Records from a dataset
(** What is written is never null and reads back as the same bytes; what was
    null before the type existed reads as empty; nothing scanned is nil, so
    writing it again changes nothing. *)
Theorem blob_columns (b b0 : Blob) src b' : Value b <> DrvNull /\ Scan b0 (Value b) = (Ret tt, Some (default [] b)) /\
  (Scan b0 src = (Ret tt, b') -> is_Some b' /\ Scan b' (Value b') = (Ret tt, b')).
Proof. split_and!; [done|done|]. destruct src; intros [= <-]; by split. Qed.

(** ** An example *)

(** Each file adds the column it is named after, and cannot be run twice. *)
Module ToyDisk.
Definition exec (body : string) (d : list string) : go (list string) :=
  if existsb (String.eqb body) d then Fail (AppError "duplicate column name") else Ret (d ++ [body]).
Definition readfile (path : string) : go string := Ret path.
Definition entries : list (string * bool) := [("002_b.sql", false); ("archive", true); ("001_a.sql", false)].
Definition names : list string := sorted_names entries.
(** The seventh statement is refused: the insert of the first process. *)
Definition driver (tr : trace) : option error := if (length tr =? 12)%nat then Some (AppError "disk I/O error") else None.
Definition start : world (Disk (list string)) := World (MkDisk [] None 0) [].
Definition boots : list move := [Boot 0; Boot 1; Turn 0; Turn 1; Turn 0; Turn 1; Boot 2; Turn 2; Turn 2; Kill 2].
Definition reached : state := schedule exec driver readfile names boots (MkState start ∅).

Example sorted : names = ["001_a.sql"; "002_b.sql"].
Proof. vm_compute. reflexivity. Qed.
(** The column the first process had added is rolled back, the second process
    adds it, the third is killed before the second file. *)
Example half_way : w_store (st_world reached) = MkDisk ["migrations/001_a.sql"] (Some ["001_a.sql"]) 0 /\
  st_procs reached !! 0%nat = Some Died /\ st_procs reached !! 1%nat = Some (Checking ["002_b.sql"]).
Proof. split_and!; vm_compute; reflexivity. Qed.
(** Whether a file was applied is asked outside the transaction that applies it:
    of two processes that start together the slower one fails to open. *)
Definition race : state :=
  schedule exec (fun _ => None) readfile names [Boot 0; Boot 1; Turn 0; Turn 1; Turn 0; Turn 1] (MkState start ∅).
Example slower_process_fails : st_procs race !! 0%nat = Some (Checking ["002_b.sql"]) /\ st_procs race !! 1%nat = Some Died.
Proof. split; vm_compute; reflexivity. Qed.
End ToyDisk.

Lemma migrations_exactly_once_witness : exists w',
  applyMigrationsFrom ToyDisk.exec (fun _ => None) (Ret ToyDisk.entries) ToyDisk.readfile (st_world ToyDisk.reached) = (Ret tt, w') /\
  dk_data (w_store w') = ["migrations/001_a.sql"; "migrations/002_b.sql"] /\ dk_applied (w_store w') = Some ToyDisk.names.
Proof.
  assert (NoDup ToyDisk.entries.*1) as Hnd by (apply (bool_decide_unpack _); vm_compute; exact I).
  destruct (migrations_exactly_once ToyDisk.exec ToyDisk.driver (Ret ToyDisk.entries) ToyDisk.readfile ToyDisk.entries [] ToyDisk.start
    ToyDisk.reached eq_refl Hnd eq_refl eq_refl (schedule_steps _ _ _ _ _ _)) as (k & _ & _ & Hdone).
  exact (Hdone (fun _ => None) ["migrations/001_a.sql"; "migrations/002_b.sql"] (fun _ => eq_refl) eq_refl).
Defined.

_Problem to work on_
Take the line with "ToyDisk.reached eq_refl Hnd" and all lines after it through the end of the records, and write them out exactly; include nothing else.

_Answer section_
    ToyDisk.reached eq_refl Hnd eq_refl eq_refl (schedule_steps _ _ _ _ _ _)) as (k & _ & _ & Hdone).
  exact (Hdone (fun _ => None) ["migrations/001_a.sql"; "migrations/002_b.sql"] (fun _ => eq_refl) eq_refl).
Defined.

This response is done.